Advice for programming - logic101

hi am a first year computer science student .I started programing in java last september.I Failed my programming exam in java this may and have to resit it  in august.ANY ADVICE PLEASE..Is there any material that i can use or any one to mentor me.I would appreciate any comment.
======
xorglorb
1\. Find/think of a project

2\. Hack it together

3\. Go to #1

The only way to improve your skills at something is to practice doing it. When
you hit something you don't know how to do, look it up on Google or ask a
question on StackOverflow (make sure to search first though). Eventually,
after many, many failures, you will succeed.

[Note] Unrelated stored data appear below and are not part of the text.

Lemma st_mod_loop_enc (K : gset (list Z)) (l : list st_mod) r : forall addr h m,
  Forall wire_ok l -> table_ok addr h -> st_abs h m ->
  hash_inj_on K -> dom m ⊆ K -> mod_keys l ⊆ K ->
  exists addr' h', st_mod_loop (length l) (encs l ++ r) addr h = Ok (SFA_MSG_PROCESS_OK, addr', h') /\
    (addr <= addr')%nat /\ table_ok addr' h' /\ st_abs h' (fold_left st_mod_spec l m).
Proof.
  induction l as [|[op [k v]] l IH]; intros addr h m Hl Ht Ha Hinj HK Hkeys.
  { exists addr, h. auto. }
  apply Forall_cons in Hl as [[Hk Hv] Hl].
  assert (k ∈ K /\ mod_keys l ⊆ K) as [HkK HlK].
  { unfold mod_keys in *. csimpl in Hkeys. set_solver. }
  destruct (st_lookup addr h m K Ht Ha Hinj HK k HkK) as (p & Hf & Hp).
  cbn [length st_mod_loop fold_left]. rewrite encs_cons. cbn [enc st_mod_wire st_desc_wire].
  unfold enc_key. rewrite <- !app_assoc.
  change (2 * 4)%nat with 8%nat. change (3 * 4)%nat with 12%nat.
  assert (in_u32 (mod_code op)) by by destruct op.
  assert (Hadv : forall l', advance (be32_bytes (mod_code op) ++ be32_bytes v ++
    be32_bytes (Z.of_nat (length k)) ++ k ++ l') (3 * 4 + Z.of_nat (length k)) = l').
  { intros l'. rewrite fields4. apply advance_app. rewrite !length_app. simpl. lia. }
  assert (Hcp : forall l', copy_data (Z.of_nat (length k)) (be32_bytes (mod_code op) ++
    be32_bytes v ++ be32_bytes (Z.of_nat (length k)) ++ k ++ l') 12
    = Ok ((Some <$> k) ++ [Some 0; Some 0])).
  { intros l'. rewrite fields3. by apply (copy_data_key (_ ++ _ ++ _)). }
  rd. destruct op; cbn [mod_code] in *;
    cbn [Z.eqb ENTRY_ADD ENTRY_UPDATE ENTRY_DEL Pos.eqb st_mod_spec]; rd;
    rewrite Hcp; cbn [rbind]; rewrite hash_key by done; cbn [rbind]; rewrite Hf; cbn [rbind];
    rewrite ?Hadv.
  - destruct p as [|nd p].
    + destruct (st_abs_insert addr h m Ht Ha k v Hk Hv Hp) as (h' & -> & Ht' & Ha'). cbn [rbind]. rewrite Hp.
      destruct (IH (S addr) h' _ Hl Ht' Ha' Hinj) as (a2 & h2 & -> & ? & ? & ?); [set_solver..|].
      exists a2, h2. split; [done|]. split; [lia|done].
    + destruct Hp as (v' & -> & _). apply IH; auto.
  - destruct p as [|nd p]; [rewrite Hp; apply IH; auto|].
    destruct Hp as (v' & Em & Hin & Hvw). rewrite Em. apply IH; auto; [|by eapply st_abs_store|set_solver].
    by apply table_store_ok.
  - destruct p as [|nd p]; [rewrite delete_id by done; apply IH; auto|].
    destruct Hp as (v' & Em & Hin & Hvw).
    destruct (st_abs_remove addr h m Ht Ha nd k v' Hin Hvw Em) as (h' & -> & Ht' & Ha').
    cbn [rbind]. apply IH; auto. set_solver.
Qed.

Lemma find_update_app apps aid f app : find_app apps aid = Some app -> appid (f app) = aid ->
  find_app (update_app apps aid f) aid = Some (f app).
Proof.
  intros Hf Hi. unfold find_app in *. induction apps as [|a apps IH]; [done|]. simpl in *.
  destruct (Z.eqb_spec (appid a) aid); simpl.
  - simplify_eq. by rewrite Z.eqb_refl.
  - destruct (Z.eqb_spec (appid a) aid); [done|]. auto.
Qed.

(** A status modification message applies its records in order to the abstract
    table of the application, as long as no two of the keys involved collide. *)
Lemma sfa_msg_st_mod_enc s hdr aid (l : list st_mod) app m :
  sfa_inv s -> length hdr = sizeof_ofp_header -> in_u32 aid -> wires_ok l ->
  find_app (installed s) aid = Some app -> st_abs (st_entrys (pst app)) m ->
  hash_inj_on (dom m ∪ mod_keys l) ->
  exists addr h',
    sfa_msg_st_mod s (enc_mod hdr aid l) = Ok (SFA_MSG_PROCESS_OK,
      Mk_state (Mk_apps true (Some (update_app (installed s) aid
        (set_pst (Mk_st (match_bitmap (pst app)) h'))))) addr) /\
    st_abs h' (fold_left st_mod_spec l m).
Proof.
  intros Hi Hh Hid Hl Hf Ha Hinj. pose proof (count_u32 _ Hl).
  unfold sfa_msg_st_mod, enc_mod. rewrite drop_app_length' by done. rd.
  change (drop (2 * 4) _) with (encs l). unfold sfa_inv, installed in *.
  destruct s as [[[] [apps|]] n]; simpl in *; try done; [|by destruct Hi].
  destruct Hi as [_ Ho]. rewrite Hf. rd. rewrite count_iters by done.
  pose proof (proj1 (Forall_forall _ _) (proj1 Ho) app (proj1 (find_app_Some _ _ _ Hf))) as Hok.
  destruct (st_mod_loop_enc (dom m ∪ mod_keys l) l [] n (st_entrys (pst app)) m (proj1 Hl)
    (app_st _ _ Hok) Ha Hinj) as (a' & h' & E & _ & _ & Ha'); [set_solver..|].
  rewrite app_nil_r in E. rewrite E. simpl. eauto.
Qed.

(** ** Action modification *)

(** The records before the first one that is not an addition. *)
Fixpoint leading_adds (l : list at_mod) : list at_desc :=
  match l with (Add, d) :: l => d :: leading_adds l | _ => [] end.

Definition all_adds (l : list at_mod) : bool :=
  forallb (fun r => match r.1 with Add => true | _ => false end) l.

Make sure that the projects are relatively simple. Think calculators, drawing
smiley faces, etc. Increase the challenge of each project, but DO NOT try to
build the next Google (at least for a year or two).

------
Mithrandir
<http://www.mindview.net/Books/TIJ/>

<http://greenteapress.com/thinkapjava/>

<http://download.oracle.com/javase/tutorial/>

PDF:
[http://download.oracle.com/javaee/6/tutorial/doc/javaeetutor...](http://download.oracle.com/javaee/6/tutorial/doc/javaeetutorial6.pdf)

If you start remembering parts in detail, skim those sections.

------
YuriNiyazov
Why did you fail?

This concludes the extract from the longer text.